AFP/Islamabad

A bomb blast on a train in Pakistan’s restive southwestern province of Baluchistan killed at least 13 people and injured 40 others yesterday, officials said, with the death toll feared to rise.
The United Baluch Army (UBA), one of several armed separatist groups in Baluchistan, claimed responsibility for the bombing, with its spokesman warning of more such attacks in the coming days in response to a major military operation against militants that began on Monday.
The explosion occurred after the train had pulled to a stop and passengers were disembarking at Sibi railway station around 160km south of its destination Quetta, the provincial capital.
Two carriages quickly became engulfed by a scorching inferno and smoke as passengers, some of whom were on fire, screamed and struggled to escape, senior police official Mohamed Nazar, who was at the scene, told AFP.
“We have recovered 12 dead bodies from the train. They have been burnt to charcoal,” he said, adding one of the injured had died after being taken to a military hospital in the same town.
Sher Khan Bazai, a senior administration official, confirmed the incident.
“24 patients are in critical condition, they will be shifted to Quetta as soon as they are stable enough to travel,” he said, adding that the injured included six women and four children.
The flames were only put out after fire fighters reached the scene, Nazar told AFP.
“I can’t say whether the dead are adults or children as they are beyond recognition,” he said.
The Frontier Corps (FC) began an operation against insurgents early Monday in the Kalat district, around 300km southwest of Quetta.  
They said they had killed 40 insurgents belonging to the Baluch Republican Army (BRA) and Baluch Liberation Army (BLA) though the toll could not be independently verified.
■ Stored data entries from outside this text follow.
Fixpoint store_handler (handlers : list (Rule * parse_proc)) (k : Rule)
    (p : parse_proc) : list (Rule * parse_proc) :=
  match handlers with
  | [] => [(k, p)]
  | (k', p') :: rest =>
      if k' =? k then (k, p) :: rest
      else (k', p') :: store_handler rest k p
  end.

Record ASTParserDelegate : Type := mkDelegate {
  handlers : list (Rule * parse_proc)
}.

(** [ASTParserDelegate::ASTParserDelegate()]: the object becomes
    [currentParserDelegate]; its map is empty. *)
Definition ASTParserDelegate_new : ASTParserDelegate := mkDelegate [].

(** [handlers[std::addressof(r)] = p]. *)
Definition set_parse_proc (this : ASTParserDelegate) (r : Rule)
    (p : parse_proc) : ASTParserDelegate :=
  mkDelegate (store_handler (handlers this) r p).

(** [currentParserDelegate->set_parse_proc(r, p)]. *)
Definition bind_parse_proc (r : Rule) (p : parse_proc)
    (currentParserDelegate : ASTParserDelegate) : ASTParserDelegate :=
  set_parse_proc currentParserDelegate r p.

(** [get_parse_proc]: [nullptr] when the rule has no handler. *)
Definition get_parse_proc (this : ASTParserDelegate) (r : Rule)
  : option parse_proc :=
  find_handler (handlers this) r.
(** A completion whose first choice calls the tool: the JSON text and the
    value it parses to. *)
Definition tool_call_reply_text : jsstring :=
  js "{" ++ quoted "choices" ++ js ":[{" ++ quoted "message" ++ js ":{"
  ++ quoted "role" ++ js ":" ++ quoted "assistant" ++ js ","
  ++ quoted "tool_calls" ++ js ":[{" ++ quoted "id" ++ js ":" ++ quoted "call_1" ++ js ","
  ++ quoted "type" ++ js ":" ++ quoted "function" ++ js "}]}}]}".

Definition tool_call_reply : jsval :=
  VObj [(js "choices",
         VArr [VObj [(js "message",
                      VObj [(js "role", VStr (js "assistant"));
                            (js "tool_calls",
                             VArr [VObj [(js "id", VStr (js "call_1"));
                                         (js "type", VStr (js "function"))]])])]])].

(** A model list with one model, as the JSON text and its value. *)
Definition models_reply_text : jsstring :=
  js "{" ++ quoted "data" ++ js ":[{" ++ quoted "id" ++ js ":" ++ quoted "gpt-4" ++ js ","
  ++ quoted "object" ++ js ":" ++ quoted "model" ++ js "," ++ quoted "created" ++ js ":0,"
  ++ quoted "owned_by" ++ js ":" ++ quoted "openai" ++ js "}]}".

Definition gpt_4_model : jsval :=
  VObj [(js "id", VStr (js "gpt-4")); (js "object", VStr (js "model"));
        (js "created", VNum 0); (js "owned_by", VStr (js "openai"))].

Definition models_reply : jsval := VObj [(js "data", VArr [gpt_4_model])].

(** A completion that answers in text only. *)
Definition text_reply_text : jsstring :=
  js "{" ++ quoted "choices" ++ js ":[{" ++ quoted "message" ++ js ":{"
  ++ quoted "role" ++ js ":" ++ quoted "assistant" ++ js ","
  ++ quoted "content" ++ js ":" ++ quoted "Sunny" ++ js "}}]}".

Definition text_reply : jsval :=
  VObj [(js "choices",
         VArr [VObj [(js "message",
                      VObj [(js "role", VStr (js "assistant"));
                            (js "content", VStr (js "Sunny"))])]])].

(** One chunk of an event stream: a content fragment, then the end mark. *)
Definition delta_text : jsstring :=
  js "{" ++ quoted "choices" ++ js ":[{" ++ quoted "delta" ++ js ":{"
  ++ quoted "content" ++ js ":" ++ quoted "Hi" ++ js "}}]}".

Definition delta_json : jsval :=
  VObj [(js "choices", VArr [VObj [(js "delta", VObj [(js "content", VStr (js "Hi"))])]])].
“Today’s attack was a revenge against the military operation,” said UBA spokesman Mureed Baluch.  “We warn the people not to travel in trains as we will continue attacks in the future,” he added.
The train, known as the Jaffar Express, is a daily express service covering a 1,460-km journey from the garrison city of Rawalpindi in the Punjab province to Quetta.  
Bazai, the administration official, said the two affected bogies had been disconnected and the train resumed its journey.
Railways Minister Khawaja Saad Rafique said the same service had been attacked a few days earlier, but there were no casualties.
“A few days ago terrorists fired upon a train when it came out of a tunnel (in Baluchistan), but they ran away when security forces responded to firing.
“The train was standing at Sibi railway station where FC and other law enforcement agencies are always alert. We will have to review the security and find out the cracks from where the terrorists slipped in and planted the explosives,” he added.
Baluchistan is home to a long-running separatist conflict that was revived in 2004, with nationalists seeking to stop what they see as the exploitation of the region’s natural resources and alleged rights abuses.
The idea of giving greater autonomy to the province, the size of Italy but with only 9mn inhabitants, is highly sensitive in a country still scarred by the independence in 1971 of its eastern portion, now Bangladesh.
Baluchistan, spread over an unforgiving landscape of mountains and deserts abutting Iran and Afghanistan, is rich in gas and mineral deposits — adding a financial dimension to the battle.
In recent years many people suspected of links to separatist groups have mysteriously disappeared, allegedly at the hands of the intelligence agencies.